→ Exercise:
Wherever the string "assert" shows up in the records below, return that line.
[[ Records, beginning ]]
(** The heads that are in the cache and not in the store.  [Replace] of a head by
    itself writes and then deletes the one entry of the store, and erases and then
    sets the one of the cache. *)
Definition lost_op (op : head_op) (l : gset (bytes * CID)) : gset (bytes * CID) :=
  match op with
  | HAdd cid _ topic => l ∖ {[(topic, cid)]}
  | HReplace old new _ topic =>
      if decide (old = new) then {[(topic, new)]} ∪ l else l ∖ {[(topic, new)]} ∖ {[(topic, old)]}
  end.

Definition lost (ops : list head_op) (l : gset (bytes * CID)) : gset (bytes * CID) :=
  fold_left (fun l op => lost_op op l) ops l.

(** The store holds the heads of the cache but for those of [l]. *)
Definition tracks (l : gset (bytes * CID)) h w : Prop := exists c, synced (CrdtHeads.with_cache h c) w /\
  forall topic cid, lookup2 c topic cid = (if decide ((topic, cid) ∈ l) then None else lookup2 (CrdtHeads.cache_ h) topic cid) /\
    ((topic, cid) ∈ l -> is_Some (lookup2 (CrdtHeads.cache_ h) topic cid)).

Lemma synced_tracks h w : synced h w <-> tracks ∅ h w.
Proof.
  split.
  - intros Hsy. exists (CrdtHeads.cache_ h). by destruct h.
  - intros (c & (db & Hdb & Hsy) & Hc). exists db. split; [done|]. cbn in Hsy.
    assert (He : forall topic cid, lookup2 c topic cid = lookup2 (CrdtHeads.cache_ h) topic cid) by (intros topic cid; apply Hc).
    split; [apply Hsy| |apply Hsy|].
    + intros topic cid s. rewrite <- He. apply Hsy.
    + intros topic cid height. rewrite <- He. apply Hsy.
Qed.

Ltac lost_solve := rewrite ?elem_of_union, ?elem_of_difference, ?elem_of_singleton; intuition congruence.

Lemma Add_tracks l h w cid height topic :
  tracks l h w -> wf_name topic -> is_u64 height -> has_text cid ->
  exists h' w', CrdtHeads.Add cid height topic h w = (Ok tt, h', w') /\
    tracks (lost_op (HAdd cid height topic) l) h' w' /\ CrdtHeads.namespaceKey_ h' = CrdtHeads.namespaceKey_ h.
Proof using All.
  intros (c & (db & Hdb & Hsy) & Hc) Ht Hu [s Hs]. cbn in Hsy. unfold CrdtHeads.Add, CrdtHeads.Write.
  rewrite Hdb, (GetKey_eq h topic cid s) by (done || apply Hsy).
  match goal with |- context [RocksDb.batch_commit ?b _] =>
    destruct (RocksDb.batch_commit_spec db b) as (db' & -> & Hdb') end.
  eexists _, _. split; [done|]. split; [|done]. exists (<[topic := <[cid := height]> (CrdtHeads.cache_at c topic)]> c). split.
  - exists db'. split; [done|]. rewrite Hdb'. by apply synced_insert.
  - intros topic' cid'. specialize (Hc topic' cid') as [Hc Hin]. cbn. rewrite !lookup2_insert.
    destruct (decide (topic = topic')) as [->|]; [destruct (decide (cid = cid')) as [->|]|].
    + rewrite !lookup_insert_eq. rewrite decide_False by lost_solve. done.
    + rewrite !lookup_insert_ne by done. fold (lookup2 c topic' cid') (lookup2 (CrdtHeads.cache_ h) topic' cid').
      rewrite Hc. split; [|lost_solve]. by apply decide_ext; lost_solve.
    + rewrite Hc. split; [|lost_solve]. by apply decide_ext; lost_solve.
Qed.

Lemma Replace_tracks l h w old new height topic :
  tracks l h w -> wf_name topic -> is_u64 height -> has_text old -> has_text new ->
  exists h' w', CrdtHeads.Replace old new height topic h w = (Ok tt, h', w') /\
    tracks (lost_op (HReplace old new height topic) l) h' w' /\ CrdtHeads.namespaceKey_ h' = CrdtHeads.namespaceKey_ h.
Proof using All.
  intros (c & (db & Hdb & Hsy) & Hc) Ht Hu [s Hs] [s' Hs']. cbn in Hsy.
  unfold CrdtHeads.Replace, CrdtHeads.Write, CrdtHeads.Delete.
  rewrite Hdb, (GetKey_eq h topic new s'), (GetKey_eq h topic old s) by (done || apply Hsy).
  match goal with |- context [RocksDb.batch_commit ?b _] =>
    destruct (RocksDb.batch_commit_spec db b) as (db' & -> & Hdb') end.
  eexists _, _. split; [done|]. split; [|done].
  apply (synced_insert _ _ _ topic new s' height) in Hsy; [|done..].
  apply (synced_delete _ _ _ topic old s) in Hsy; [|done..].
  eexists. split; [exists db'; split; [done|]; rewrite Hdb'; exact Hsy|].
  intros topic' cid'. specialize (Hc topic' cid') as [Hc Hin]. cbn. rewrite !lookup2_insert.
  destruct (decide (topic = topic')) as [->|Hne].
  2: { rewrite Hc. split; [apply decide_ext|]; destruct (decide (old = new)); lost_solve. }
  unfold CrdtHeads.cache_at at 1. rewrite lookup_insert_eq. cbn [default from_option id].
  destruct (decide (old = cid')) as [->|Ho]; [rewrite lookup_delete_eq|rewrite lookup_delete_ne by done];
    (destruct (decide (new = cid')) as [->|Hn]; [rewrite ?lookup_insert_eq|rewrite ?lookup_insert_ne by done]).
  - rewrite (decide_True (P := cid' = cid')) by done. rewrite decide_True by lost_solve. by split.
  - rewrite (decide_False (P := cid' = new)) by congruence. rewrite lookup_delete_eq, decide_False by lost_solve. split; [done|lost_solve].
  - rewrite (decide_False (P := old = cid')) by done. rewrite decide_False by lost_solve. split; [done|lost_solve].
  - rewrite lookup_delete_ne by done. fold (lookup2 c topic' cid') (lookup2 (CrdtHeads.cache_ h) topic' cid').
    rewrite Hc. split; [apply decide_ext|]; destruct (decide (old = new)); lost_solve.
Qed.

Lemma run_ops_tracks ops l h w :
  tracks l h w -> Forall wf_op ops ->
  exists h' w', run_ops ops h w = (Ok tt, h', w') /\ tracks (lost ops l) h' w' /\
    CrdtHeads.namespaceKey_ h' = CrdtHeads.namespaceKey_ h.
Proof using All.
  intros Htr Hops. revert l h w Htr. induction Hops as [|op ops Hop _ IH]; intros l h w Htr; simpl.
  { eauto. }
  assert (exists h1 w1, run_op op h w = (Ok tt, h1, w1) /\ tracks (lost_op op l) h1 w1 /\
    CrdtHeads.namespaceKey_ h1 = CrdtHeads.namespaceKey_ h) as (h1 & w1 & -> & Htr1 & Hns1).
  { destruct op; cbn [wf_op run_op] in *; [apply Add_tracks|apply Replace_tracks]; naive_solver. }
  destruct (IH _ _ _ Htr1) as (h' & w' & -> & ? & ?). exists h', w'. by rewrite <-Hns1.
Qed.

Lemma IsHead_lookup2 h cid topic :
  topic <> [] -> CrdtHeads.IsHead h cid topic =
  bool_decide (is_Some (lookup2 (CrdtHeads.cache_ h) topic cid)).
Proof.
  intros Ht. unfold CrdtHeads.IsHead. destruct topic as [|c topic]; [done|].
  unfold lookup2, CrdtHeads.cache_at. by destruct (CrdtHeads.cache_ h !! (c :: topic)).
Qed.

Lemma GetHeadHeight_lookup2 h cid topic :
  topic <> [] -> CrdtHeads.GetHeadHeight h cid topic =
  Ok (default 0%Z (lookup2 (CrdtHeads.cache_ h) topic cid)).
Proof.
  intros Ht. unfold CrdtHeads.GetHeadHeight. rewrite IsHead_lookup2 by done.
  destruct topic as [|c topic]; [done|]. unfold lookup2, CrdtHeads.cache_at.
  destruct (CrdtHeads.cache_ h !! (c :: topic)) as [m|]; [|done]. simpl.
  by destruct (m !! cid).
Qed.

(** C12. The heads survive a restart: whatever additions and replacements of
    heads are made, each succeeds, and a heads object built from the store
    afterwards has the same heads with the same heights in every topic, but for the
    heads that were last replaced by themselves: those are heads of the object and
    none of the one built from the store.  When there are none, cache and store
    are in step.  Topics are names without a slash, heights 64-bit numbers and
    identifiers such that have a text. *)
Theorem heads_survive_restart ops h w :
  synced h w -> Forall wf_op ops ->
  exists h' w', run_ops ops h w = (Ok tt, h', w') /\ (lost ops ∅ = ∅ -> synced h' w') /\
    forall topic cid, topic <> [] ->
      let restarted := CrdtHeads.new (CrdtHeads.namespaceKey_ h) w' in
      if decide ((topic, cid) ∈ lost ops ∅)
      then CrdtHeads.IsHead restarted cid topic = false /\ CrdtHeads.IsHead h' cid topic = true
      else CrdtHeads.IsHead restarted cid topic = CrdtHeads.IsHead h' cid topic /\
           CrdtHeads.GetHeadHeight restarted cid topic = CrdtHeads.GetHeadHeight h' cid topic.
Proof using All.
  intros Hsy%synced_tracks Hops. destruct (run_ops_tracks ops ∅ h w Hsy Hops) as (h' & w' & Hrun & Htr & Hns).
  exists h', w'. split; [done|]. split; [intros E; rewrite E in Htr; by apply synced_tracks|].
  intros topic cid Ht restarted. destruct Htr as (c & Hc & Hl). destruct (Hl topic cid) as [Hlook Hin].
  unfold restarted. rewrite <-Hns, !IsHead_lookup2, !GetHeadHeight_lookup2 by done.
  pose proof (new_restores _ _ Hc topic cid) as Hnew. cbn in Hnew. rewrite Hnew, Hlook.
  case_decide as Hlost; [|done]. split; [done|]. by apply bool_decide_eq_true_2, Hin.
Qed.

End props.

(** ** The list of heads *)

Section listing.
Context {cidlib : CIDLib}.
Implicit Types (h : CrdtHeads.t) (topic : bytes) (cid : CID).

Definition list_step (topics : gset bytes) (kv : bytes * gmap CID Z)
    (acc : gmap bytes (gset CID) * Z) : gmap bytes (gset CID) * Z :=
  if CrdtHeads.topic_wanted topics kv.1 then
    (if decide (kv.2 = ∅) then acc.1 else <[kv.1 := dom kv.2]> acc.1,
     foldr (fun cv m => Z.max m cv.2) acc.2 (map_to_list kv.2))
  else acc.

Lemma max_fold (l : list (CID * Z)) z :
  (z <= foldr (fun cv m => Z.max m cv.2) z l)%Z /\
  (forall cv, cv ∈ l -> (cv.2 <= foldr (fun cv m => Z.max m cv.2) z l)%Z) /\
  (foldr (fun cv m => Z.max m cv.2) z l = z \/
   exists cv, cv ∈ l /\ foldr (fun cv m => Z.max m cv.2) z l = cv.2).
Proof.
  induction l as [|cv l (IH1 & IH2 & IH3)]; simpl.
  { split; [lia|]. split; [by intros ? ?%elem_of_nil|by left]. }
  split; [lia|]. split.
  - intros cv' [->|Hin]%elem_of_cons; [lia|]. specialize (IH2 _ Hin). lia.
  - setoid_rewrite elem_of_cons.
    destruct (Z.max_spec (foldr (fun cv m => Z.max m cv.2) z l) cv.2) as [[_ ->]|[_ ->]]; [eauto|].
    destruct IH3 as [->|(cv' & ? & ?)]; eauto 10.
Qed.

Lemma list_fold topics l :
  NoDup l.*1 ->
  let r := foldr (list_step topics) (∅, 0%Z) l in
  (forall topic S, r.1 !! topic = Some S <->
     exists m, (topic, m) ∈ l /\ CrdtHeads.topic_wanted topics topic = true /\ m <> ∅ /\ S = dom m) /\
  (0 <= r.2)%Z /\
  (forall topic m cid height, (topic, m) ∈ l -> CrdtHeads.topic_wanted topics topic = true ->
     m !! cid = Some height -> (height <= r.2)%Z) /\
  (r.2 = 0%Z \/ exists topic m cid, (topic, m) ∈ l /\
     CrdtHeads.topic_wanted topics topic = true /\ m !! cid = Some r.2).
Proof.
  induction l as [|[t m] l IH]; intros Hnd.
  { simpl. split; [|split; [lia|split; [|by left]]]; intros; rewrite ?lookup_empty; set_solver. }
  rewrite fmap_cons in Hnd. apply NoDup_cons in Hnd as [Hnt Hnd].
  destruct (IH Hnd) as (H1 & H2 & H3 & H4). clear IH. simpl.
  set (r := foldr (list_step topics) (∅, 0%Z) l) in *. unfold list_step at 1 2 3 4 5. simpl.
  assert (forall m', (t, m') ∉ l) as Hnot.
  { intros m' Hin. apply Hnt. by apply (list_elem_of_fmap_2 fst) in Hin. }
  destruct (CrdtHeads.topic_wanted topics t) eqn:Ew; simpl; setoid_rewrite elem_of_cons.
  - destruct (max_fold (map_to_list m) r.2) as (M1 & M2 & M3).
    split; [|split; [lia|split]].
    + intros topic S. case_decide as Hm; [rewrite H1; naive_solver|].
      rewrite lookup_insert_Some, H1. split.
      * intros [[-> <-]|[Hne (m' & ? & ?)]]; [exists m; naive_solver|exists m'; naive_solver].
      * intros (m' & [[= -> ->]|Hin] & ? & ? & ->); [by left|right].
        split; [|eauto]. intros ->. by apply (Hnot m').
    + intros topic m' cid height [[= -> ->]|Hin] Hw Hl.
      * apply (M2 (cid, height)). by apply elem_of_map_to_list.
      * specialize (H3 _ _ _ _ Hin Hw Hl). lia.
    + destruct M3 as [->|([cid z] & Hin & ->)].
      * destruct H4 as [?|(topic & m' & cid & ? & ? & ?)]; [by left|right; eauto 10].
      * apply elem_of_map_to_list in Hin. right. exists t, m, cid. eauto.
  - split; [|split; [done|split]].
    + intros topic S. rewrite H1. split; [naive_solver|].
      intros (m' & [[= -> ->]|Hin] & ? & ? & ->); [congruence|eauto].
    + intros topic m' cid height [[= -> ->]|Hin]; [congruence|by apply H3].
    + destruct H4 as [?|(topic & m' & cid & ? & ? & ?)]; [by left|right; eauto 10].
Qed.

(** [GetList] returns exactly the heads of the topics asked for, of all
    topics when none is named, and a height that is the greatest of theirs, 0
    when there are none. *)
Theorem GetList_heads h topics :
  let '(heads, height) := CrdtHeads.GetList h topics in
  (forall topic cid, (exists S, heads !! topic = Some S /\ cid ∈ S) <->
     CrdtHeads.topic_wanted topics topic = true /\
     is_Some (lookup2 (CrdtHeads.cache_ h) topic cid)) /\
  (forall topic cid z, CrdtHeads.topic_wanted topics topic = true ->
     lookup2 (CrdtHeads.cache_ h) topic cid = Some z -> (z <= height)%Z) /\
  (height = 0%Z \/ exists topic cid, CrdtHeads.topic_wanted topics topic = true /\
     lookup2 (CrdtHeads.cache_ h) topic cid = Some height).
Proof.
  destruct (list_fold topics (map_to_list (CrdtHeads.cache_ h))) as (H1 & _ & H3 & H4).
  { apply NoDup_fst_map_to_list. }
  change (CrdtHeads.GetList h topics) with
    (foldr (list_step topics) (∅, 0%Z) (map_to_list (CrdtHeads.cache_ h))).
  destruct (foldr _ _ _) as [heads height]. simpl in *.
  setoid_rewrite elem_of_map_to_list in H1. setoid_rewrite elem_of_map_to_list in H3.
  setoid_rewrite elem_of_map_to_list in H4. split; [|split].
  - intros topic cid. split.
    + intros (S & (m & Hm & Hw & _ & ->)%H1 & [z Hz]%elem_of_dom). split; [done|].
      exists z. apply lookup2_Some. eauto.
    + intros [Hw [z (m & Hm & Hz)%lookup2_Some]]. exists (dom m).
      split; [|by apply elem_of_dom]. apply H1. exists m. split; [done|]. split; [done|].
      split; [|done]. intros ->. by rewrite lookup_empty in Hz.
  - intros topic cid z Hw (m & Hm & Hz)%lookup2_Some. eauto.
  - destruct H4 as [?|(topic & m & cid & ? & ? & ?)]; [by left|right].
    exists topic, cid. split; [done|]. apply lookup2_Some. eauto.
Qed.
End listing.

(** ** A concrete library of identifiers *)

Module DemoCid.
(** Identifiers that are their own text. *)
#[export] Instance text_cid : CIDLib := {|
  CID := bytes;
  cid_toString c := if decide (wf_name c) then Ok c else Err error_code_zero;
  cid_fromString s := if decide (wf_name s) then Ok s else Err error_code_zero
|}.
[[ Records, end ]]
→ Problem solution:
    assert (He : forall topic cid, lookup2 c topic cid = lookup2 (CrdtHeads.cache_ h) topic cid) by (intros topic cid; apply Hc).
  assert (exists h1 w1, run_op op h w = (Ok tt, h1, w1) /\ tracks (lost_op op l) h1 w1 /\
  assert (forall m', (t, m') ∉ l) as Hnot.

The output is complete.